Images flashed through her mind. Impressions of the people she hated the most, the targets for her vengeance. Her family standing above her mutilated body, her sister's insane empty eyes, her mother's cold snarl of disgust. Bonesaw unleashing hell on Brockton Bay and breaking her sister's mind.

Then...

...Another flash of images. The people who had given her her moments of greatest delight. Her parents with proud smiles as they inducted her into New Wave in front of the TV cameras. Her sister cheering her on as she raced Laserdream across the bay. Bonesaw fixing her broken powers and applauding as she did a loop-the-loop in the sky.

The same people.

This girl in front of her...she was the same as them.

Tormented her and Amy, declared war on the heroes, took over her city. Skitter the warlord.

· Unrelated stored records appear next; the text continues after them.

Lemma countTriggers_counter (evs : list Event) (this : VisualClustersExtension) :
  countTriggers evs this = O ->
  layoutTimeStamp (runEvents evs this) = layoutTimeStamp this.
Proof.
  revert this. induction evs as [|ev evs IH]; intros this;
    cbn [runEvents countTriggers]; [reflexivity|].
  pose proof (step_effect ev this) as He.
  destruct (snd (step ev this)) as [launch|]; [discriminate|].
  simpl. intros H. rewrite (IH _ H). now destruct He.
Qed.

(** *** The result of the latest call *)

Lemma noLaunch_state (c : M unit) (this : VisualClustersExtension) :
  snd (noLaunch c this) = snd (c this).
Proof. unfold noLaunch, bindM. now destruct (c this) as [[[]|e] this']. Qed.

(** The continuation at an active extension whose counter is the one of the
    run. *)
Lemma applyLayout_resume_fresh (run : LayoutRun) (sceneLayout' : SceneLayout)
    (this : VisualClustersExtension) :
  layoutActive this = true ->
  run_layoutTimeStamp run = layoutTimeStamp this ->
  sceneLayout (snd (applyLayout_resume run sceneLayout' this))
  = Some sceneLayout'
  /\ sceneAnimState (snd (applyLayout_resume run sceneLayout' this))
     = Some (createSceneState sceneLayout' (run_models run))
  /\ layoutActive (snd (applyLayout_resume run sceneLayout' this)) = true
  /\ layoutTimeStamp (snd (applyLayout_resume run sceneLayout' this))
     = run_layoutTimeStamp run.
Proof.
  intros Hactive Hfresh.
  destruct (applyLayout_resume run sceneLayout' this) as [r this'] eqn:E.
  cbn [snd]. revert E. unfold applyLayout_resume.
  rewrite !run_gets, Hactive, Hfresh, Z.eqb_refl.
  cbn [negb orb]. rewrite !run_assign.
  set (this2 := set_animController _ _).
  assert (H2 : sceneLayout this2 = Some sceneLayout'
               /\ sceneAnimState this2
                  = Some (createSceneState sceneLayout' (run_models run))
               /\ layoutActive this2 = true
               /\ layoutTimeStamp this2 = layoutTimeStamp this).
  { subst this2. destruct this. simpl in *. auto. }
  destruct H2 as (S1 & S2 & S3 & S4).
  unfold bindM at 1.
  destruct (onTransitionStarted_run this2) as [[payload ->]|[e ->]].
  - rewrite !run_assign. unfold assign. intros E. injection E as _ <-.
    destruct this2; simpl in *. repeat split; congruence.
  - intros E. injection E as _ <-. repeat split; congruence.
Qed.
(** [binary_round] rounds the value [m * 2 ^ e], counted in units of
    [2 ^ emin], to nearest. *)
Lemma binary_round_nearest (s : bool) (m : positive) (e : Z) :
  SpecFloat.emin prec emax <= e ->
  binary_round prec emax s m e
  = nearest prec emax s (Zpos m * 2 ^ (e - SpecFloat.emin prec emax)) 1.
Proof.
  intros He. unfold binary_round.
  set (E0 := fexp prec emax (Zpos (digits2_pos m) + e)).
  pose proof (shl_align_spec m e E0) as A.
  destruct (shl_align m e E0) as [mz ez]. destruct A as [Hez Hmz].
  rewrite (@binary_round_aux_exact s (Zpos mz) ez ltac:(lia)).
  unfold nearest.
  assert (P : 0 < 2 ^ (e - SpecFloat.emin prec emax)) by (apply Z.pow_pos_nonneg; lia).
  assert (Pz : 0 < 2 ^ (e - ez)) by (apply Z.pow_pos_nonneg; lia).
  assert (Hdz : Zdigits2 (Zpos mz) + ez = Zdigits2 (Zpos m) + e).
  { rewrite Hmz, Zdigits2_mul_pow2 by lia. lia. }
  assert (Hk : ulp_shift prec (Zpos m * 2 ^ (e - SpecFloat.emin prec emax)) 1
               = E0 - SpecFloat.emin prec emax).
  { unfold ulp_shift. rewrite Z.div_1_r, Zdigits2_mul_pow2 by lia.
    unfold E0, fexp. change (Zpos (digits2_pos m)) with (Zdigits2 (Zpos m)). lia. }
  rewrite Hk, Hdz. change (Zdigits2 (Zpos m)) with (Zpos (digits2_pos m)). fold E0.
  assert (HE0 : SpecFloat.emin prec emax <= E0) by apply fexp_ge_emin.
  set (n := Z.max (E0 - ez) 0).
  assert (Hn : ez + n = E0) by lia.
  replace (SpecFloat.emin prec emax + (E0 - SpecFloat.emin prec emax)) with E0 by lia.
  rewrite Hn. f_equal.
  assert (Pn : 0 < 2 ^ n) by (apply Z.pow_pos_nonneg; lia).
  assert (Pk : 0 < 2 ^ (E0 - SpecFloat.emin prec emax)) by (apply Z.pow_pos_nonneg; lia).
  apply rnd_ext; [lia|lia|].
  rewrite Hmz, Z.mul_1_l.
  rewrite <- !Z.mul_assoc, <- !Z.pow_add_r by lia.
  f_equal. f_equal. lia.
Qed.

End Frames.

Section Operations.

Import Rounding.
Local Open Scope Z_scope.

Variables prec emax : Z.
Hypothesis Hprec : 0 < prec.

(** The sum of two finite floats: the exact sum, rounded to nearest. *)
Lemma SFadd_finite (sx : bool) (mx : positive) (ex : Z) (sy : bool) (my : positive) (ey : Z) :
  SpecFloat.emin prec emax <= ex -> SpecFloat.emin prec emax <= ey ->
  let n := scaled prec emax (S754_finite sx mx ex) + scaled prec emax (S754_finite sy my ey) in
  SFadd prec emax (S754_finite sx mx ex) (S754_finite sy my ey)
  = match n with
    | Z0 => S754_zero false
    | Zpos _ => nearest prec emax false n 1
    | Zneg _ => nearest prec emax true (- n) 1
    end.
Proof.
  intros Hex Hey n. unfold SFadd.
  set (ez := Z.min ex ey).
  pose proof (shl_align_spec mx ex ez) as Ax. pose proof (shl_align_spec my ey ez) as Ay.
  destruct (shl_align mx ex ez) as [mx' ex']. destruct (shl_align my ey ez) as [my' ey'].
  destruct Ax as [Hex' Hmx]. destruct Ay as [Hey' Hmy]. cbn [fst].
  replace ex' with ez in Hmx by lia. replace ey' with ez in Hmy by lia.
  set (N := cond_Zopp sx (Zpos mx') + cond_Zopp sy (Zpos my')).
  assert (Pz : 0 < 2 ^ (ez - SpecFloat.emin prec emax))
    by (apply Z.pow_pos_nonneg; lia).
  assert (Hn : n = N * 2 ^ (ez - SpecFloat.emin prec emax)).
  { unfold n, N, scaled. rewrite Hmx, Hmy.
    replace (ex - SpecFloat.emin prec emax)
      with (ex - ez + (ez - SpecFloat.emin prec emax)) by lia.
    replace (ey - SpecFloat.emin prec emax)
      with (ey - ez + (ez - SpecFloat.emin prec emax)) by lia.
    rewrite !Z.pow_add_r by lia.
    destruct sx, sy; cbn [cond_Zopp]; ring. }
  unfold binary_normalize.
  destruct N as [|q|q] eqn:EN.
  - rewrite Hn. reflexivity.
  - rewrite binary_round_nearest by (try assumption; lia).
    rewrite <- Hn. destruct n as [|p|p] eqn:En; try lia; reflexivity.
  - rewrite binary_round_nearest by (try assumption; lia).
    assert (Hm : - n = Zpos q * 2 ^ (ez - SpecFloat.emin prec emax)) by (rewrite Hn; lia).
    rewrite <- Hm. destruct n as [|p|p] eqn:En; try lia; reflexivity.
Qed.

(** The quotient of two finite floats: the exact quotient, rounded to
    nearest. *)
Lemma SFdiv_finite (sx : bool) (mx : positive) (ex : Z) (sy : bool) (my : positive) (ey : Z) :
  SFdiv prec emax (S754_finite sx mx ex) (S754_finite sy my ey)
  = nearest prec emax (xorb sx sy)
      (Zpos mx * 2 ^ Z.max (ex - ey - SpecFloat.emin prec emax) 0)
      (Zpos my * 2 ^ Z.max (SpecFloat.emin prec emax - (ex - ey)) 0).
Proof.
  unfold SFdiv, SFdiv_core_binary.
  set (emin := SpecFloat.emin prec emax).
  set (dx := Zdigits2 (Zpos mx)). set (dy := Zdigits2 (Zpos my)).
  set (u := ex - ey).
  replace (dx + ex - (dy + ey)) with (dx - dy + u) by lia.
  set (e' := Z.min (fexp prec emax (dx - dy + u)) u).
  set (s := u - e').
  assert (Hs : 0 <= s) by lia.
  set (m' := match s with Zpos _ => Z.shiftl (Zpos mx) s | Z0 => Zpos mx | Zneg _ => 0 end).
  assert (Hm' : m' = Zpos mx * 2 ^ s).
  { unfold m'. destruct s as [|p|p] eqn:Es;
      [rewrite Z.pow_0_r; lia|apply Z.shiftl_mul_pow2; lia|lia]. }
  assert (Ps : 0 < 2 ^ s) by (apply Z.pow_pos_nonneg; lia).
  assert (HN : 0 <= m') by nia.
  assert (HD : 0 < Zpos my) by lia.
  pose proof (Z.mod_pos_bound m' (Zpos my) HD) as Hr.
  change (Z.div_eucl m' (Zpos my)) with (Z.div_eucl m' (Zpos my)).
  assert (Hde : Z.div_eucl m' (Zpos my) = (m' / Zpos my, m' mod Zpos my)).
  { unfold Z.div, Z.modulo. now destruct (Z.div_eucl m' (Zpos my)). }
  rewrite Hde.
  rewrite (new_location_spec HD Hr).
  change (if m' mod Zpos my =? 0 then loc_Exact
          else loc_Inexact (2 * (m' mod Zpos my) ?= Zpos my))
    with (loc m' (Zpos my)).
  rewrite (@binary_round_aux_spec prec emax (xorb sx sy) m' (Zpos my) e' HN HD).
  unfold nearest.
  set (q0 := m' / Zpos my).
  set (a := Z.max (u - emin) 0). set (b := Z.max (emin - u) 0).
  set (A := Zpos mx * 2 ^ a). set (B := Zpos my * 2 ^ b).
  assert (Pa : 0 < 2 ^ a) by (apply Z.pow_pos_nonneg; lia).
  assert (Pb : 0 < 2 ^ b) by (apply Z.pow_pos_nonneg; lia).
  assert (HB : 0 < B) by (unfold B; nia).
  assert (Hq0 : 0 <= q0) by (apply Z.div_pos; assumption).
  assert (Hemin : emin <= fexp prec emax (Zdigits2 q0 + e')) by apply fexp_ge_emin.
  (* exponent of the result *)
  assert (HE : e' + Z.max (fexp prec emax (Zdigits2 q0 + e') - e') 0
               = emin + ulp_shift prec A B
               /\ ulp_shift prec A B = fexp prec emax (Zdigits2 q0 + e') - emin).
  { destruct (Z_le_gt_dec e' emin) as [Hle|Hgt].
    - (* the quotient is cut at emin *)
      set (t := emin - e').
      assert (Pt : 0 < 2 ^ t) by (apply Z.pow_pos_nonneg; lia).
      assert (HAB : A / B = q0 / 2 ^ t).
      { unfold q0. rewrite Z.div_div by lia. apply div_cross_eq; [assumption|nia|].
        unfold A, B. rewrite Hm'.
        assert (Hp : 2 ^ a * 2 ^ t = 2 ^ s * 2 ^ b).
        { rewrite <- !Z.pow_add_r by lia. f_equal. lia. }
        nia. }
      assert (Hk : ulp_shift prec A B = fexp prec emax (Zdigits2 q0 + e') - emin).
      { unfold ulp_shift. rewrite HAB, Zdigits2_div_pow2 by lia. unfold fexp.
        fold emin. lia. }
      split; [|exact Hk]. rewrite Hk. lia.
    - (* the quotient is normal *)
      assert (Hf : fexp prec emax (dx - dy + u) = dx - dy + u - prec).
      { unfold fexp. fold emin. unfold e' in Hgt. unfold fexp in Hgt. fold emin in Hgt. lia. }
      assert (Hs' : prec - dx + dy <= s) by (unfold s, e'; lia).
      assert (Hdx : 2 ^ (dx - 1) <= Zpos mx) by (apply Zdigits2_bounds; lia).
      assert (Hdy : Zpos my < 2 ^ dy) by (apply Zdigits2_bounds; lia).
      assert (Hdx1 : 1 <= dx) by (apply Zdigits2_pos; lia).
      assert (Hdy1 : 1 <= dy) by (apply Zdigits2_pos; lia).
      assert (Hbig : 2 ^ (prec - 1) <= q0).
      { unfold q0. apply Z.div_le_lower_bound; [assumption|]. rewrite Hm'.
        assert (2 ^ (prec - 1) * 2 ^ dy <= 2 ^ (dx - 1) * 2 ^ s).
        { rewrite <- !Z.pow_add_r by lia. apply Z.pow_le_mono_r; lia. }
        assert (0 < 2 ^ (prec - 1)) by (apply Z.pow_pos_nonneg; lia).
        nia. }
      assert (Hdq : prec <= Zdigits2 q0).
      { pose proof (@Zdigits2_ge_pow q0 (prec - 1) ltac:(lia) Hbig). lia. }
      assert (Hu : emin < u) by (unfold e' in Hgt; lia).
      assert (HAB : A / B = m' * 2 ^ (e' - emin) / Zpos my).
      { apply div_cross_eq; [assumption|lia|].
        unfold A, B. rewrite Hm'.
        replace b with 0 by (unfold b; lia). replace a with (s + (e' - emin)) by (unfold a, s; lia).
        rewrite Z.pow_add_r by lia. rewrite Z.pow_0_r. ring. }
      assert (Hk : ulp_shift prec A B = fexp prec emax (Zdigits2 q0 + e') - emin).
      { assert (Hq1 : 1 <= m' / Zpos my).
        { fold q0. assert (0 < 2 ^ (prec - 1)) by (apply Z.pow_pos_nonneg; lia). lia. }
        unfold ulp_shift. rewrite HAB.
        rewrite Zdigits2_scaled_div by lia.
        fold q0. unfold fexp. fold emin. lia. }
      split; [|exact Hk]. rewrite Hk. unfold fexp. fold emin. lia. }
  destruct HE as [HE Hk]. rewrite HE. f_equal.
  set (n := Z.max (fexp prec emax (Zdigits2 q0 + e') - e') 0) in *.
  set (k := ulp_shift prec A B) in *.
  assert (Hk0 : 0 <= k) by apply ulp_shift_nonneg.
  assert (Pn : 0 < 2 ^ n) by (apply Z.pow_pos_nonneg; lia).
  assert (Pk : 0 < 2 ^ k) by (apply Z.pow_pos_nonneg; lia).
  apply rnd_ext; [nia|nia|].
  unfold A, B. rewrite Hm'.
  assert (Hp : 2 ^ s * 2 ^ b * 2 ^ k = 2 ^ a * 2 ^ n).
  { rewrite <- !Z.pow_add_r by lia. f_equal. unfold s, a, b. lia. }
  nia.
Qed.

End Operations.

Section Order.

Import Rounding.
Local Open Scope Z_scope.

Variables prec emax : Z.
Hypothesis Hprec : 0 < prec.

Lemma valid_finite (s : bool) (m : positive) (e : Z) :
  SpecFloat.valid_binary prec emax (S754_finite s m e) = true ->
  SpecFloat.emin prec emax <= e <= emax - prec
  /\ Zdigits2 (Zpos m) + e - prec <= e
  /\ (SpecFloat.emin prec emax < e -> Zdigits2 (Zpos m) = prec).
Proof.
  unfold SpecFloat.valid_binary, bounded, canonical_mantissa. intros H.
  apply andb_true_iff in H as [Hc Hb].
  apply Z.eqb_eq in Hc. apply Z.leb_le in Hb.
  change (Zpos (digits2_pos m)) with (Zdigits2 (Zpos m)) in Hc.
  unfold fexp in Hc. lia.
Qed.

Lemma valid_mantissa (s : bool) (m : positive) (e : Z) :
  SpecFloat.valid_binary prec emax (S754_finite s m e) = true ->
  Zpos m < 2 ^ prec
  /\ (SpecFloat.emin prec emax < e -> 2 ^ (prec - 1) <= Zpos m).
Proof.
  intros H. destruct (@valid_finite _ _ _ H) as (_ & Hd & Hn).
  destruct (Zdigits2_bounds (m := Zpos m)) as [Hlo Hhi]; [lia|]. split.
  - eapply Z.lt_le_trans; [exact Hhi|]. apply Z.pow_le_mono_r; lia.
  - intros He. rewrite (Hn He) in Hlo. exact Hlo.
Qed.

(** On valid floats the comparison of the code is the comparison of the
    values. *)
Lemma SFleb_scaled (m1 : positive) (e1 : Z) (m2 : positive) (e2 : Z) :
  SpecFloat.valid_binary prec emax (S754_finite false m1 e1) = true ->
  SpecFloat.valid_binary prec emax (S754_finite false m2 e2) = true ->
  SFleb (S754_finite false m1 e1) (S754_finite false m2 e2) = true ->
  Zpos m1 * 2 ^ (e1 - SpecFloat.emin prec emax)
  <= Zpos m2 * 2 ^ (e2 - SpecFloat.emin prec emax).
Proof.
  intros V1 V2.
  destruct (@valid_finite _ _ _ V1) as (B1 & _ & _). destruct (@valid_finite _ _ _ V2) as (B2 & _ & _).
  destruct (@valid_mantissa _ _ _ V1) as (U1 & _). destruct (@valid_mantissa _ _ _ V2) as (_ & L2).
  set (emin := SpecFloat.emin prec emax) in *.
  unfold SFleb, SFcompare.
  destruct (Z.compare_spec e1 e2) as [E|E|E]; try discriminate.
  - subst e2.
    change (Pos.compare_cont Eq m1 m2) with (Pos.compare m1 m2).
    destruct (Pos.compare_spec m1 m2) as [C|C|C]; try discriminate; intros _.
    + subst. lia.
    + assert (0 < 2 ^ (e1 - emin)) by (apply Z.pow_pos_nonneg; lia).
      apply Pos2Z.pos_lt_pos in C. nia.
  - intros _. specialize (L2 ltac:(lia)).
    assert (P1 : 0 < 2 ^ (e1 - emin)) by (apply Z.pow_pos_nonneg; lia).
    assert (Hp : 2 ^ prec * 2 ^ (e1 - emin) <= 2 ^ (prec - 1) * 2 ^ (e2 - emin)).
    { rewrite <- !Z.pow_add_r by lia. apply Z.pow_le_mono_r; lia. }
    assert (0 < 2 ^ (e2 - emin)) by (apply Z.pow_pos_nonneg; lia).
    nia.
Qed.

Lemma SFleb_refl_finite (s : bool) (m : positive) (e : Z) :
  SFleb (S754_finite s m e) (S754_finite s m e) = true.
Proof.
  unfold SFleb, SFcompare. rewrite Z.compare_refl.
  change (Pos.compare_cont Eq m m) with (Pos.compare m m). rewrite Pos.compare_refl.
  now destruct s.
Qed.

(** A value that is a float rounds to itself. *)
Lemma nearest_valid (s : bool) (m : positive) (e : Z) :
  SpecFloat.valid_binary prec emax (S754_finite s m e) = true ->
  nearest prec emax s (Zpos m * 2 ^ (e - SpecFloat.emin prec emax)) 1
  = S754_finite s m e.
Proof.
  intros V. destruct (@valid_finite _ _ _ V) as (B & Hd & Hn).
  destruct (@valid_mantissa _ _ _ V) as (U & _).
  set (emin := SpecFloat.emin prec emax) in *.
  assert (P : 0 < 2 ^ (e - emin)) by (apply Z.pow_pos_nonneg; lia).
  unfold nearest.
  assert (Hk : ulp_shift prec (Zpos m * 2 ^ (e - emin)) 1 = e - emin).
  { unfold ulp_shift. rewrite Z.div_1_r, Zdigits2_mul_pow2 by lia.
    destruct (Z.eq_dec e emin) as [E|E]; [lia|]. rewrite Hn by lia. lia. }
  rewrite Hk, Z.mul_1_l, rnd_exact by assumption. fold emin.
  replace (emin + (e - emin)) with e by lia.
  rewrite finalize_small by (try assumption; lia).
  destruct (Z.leb_spec e (emax - prec)); [reflexivity|lia].
Qed.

Saved her life from Crawler, fought Jack and Bonesaw to save her a second time, surrendered to the authorities to turn her life around. Weaver the hero.

Victoria slowly relaxed her aura.

"You know." she said. "It's been a running theme in my life. The people who help me the most, hurt me. And the people who hurt me the most, help me."

Taylor was silent.

"These other people here. Sam, Dennis, Missy. They've been good to me and they've never hurt me, not once. Friends. That's rare. You're not like that."

"I get that." said Taylor. "Say the word and I'll-"

"But." said Victoria. "I can maybe be okay with that. Keep up the helping part, don't do the hurting part anymore, and...we might possibly get along."

Taylor regarded her, then gave a solemn nod. "I'll try my best."

Victoria used her flight to curl the edges of her body. A replacement for a frown. "Does that mean 'Yes, Victoria, I'll be a good hero from now on'?"

"...It means I'll try."

Victoria tilted her body a fraction, a questioning expression. "You're going to help us crush the Nine?"

"Hell yes." said Taylor, animated for the first time since she'd arrived. "That's part of why I came. I want to know what you overheard when you were with them. If you're willing to talk about that."

"...Okay. Then you can come in." Victoria thought back to Bonesaw. "But Weaver. If you give me a hug or start singing Love Bug, I swear I'll squish you like a gnat. That goes double if you try it with your bugs."

Taylor smiled a little at that. "I can live with that."

"Ugh. I'd squish you too." said Missy. "That show's for eight year olds."

Dennis jumped in. "I can't squish you, but I'll make you regret it for a long, long time."

"No threatening your fellow Wards. Kids these days." said Sam. She ushered the heroes inside.

Victoria flew to the center of the living room. "Make yourselves at home. We've got refreshments for you courtesy of my lovely assistant Ashley. Ashley, meet Missy, Dennis, and Taylor. Wards, meet Ashley."

"Charmed." said Ashley.

Victoria settled onto her extra-large beanbag chair, and made merry with her fellow heroes long into the night.

...

...

Author's note: End of the Silver Path. Happy(?) end! Glory Girl Returns is complete! There might be an epilogue or bonus chapter to come.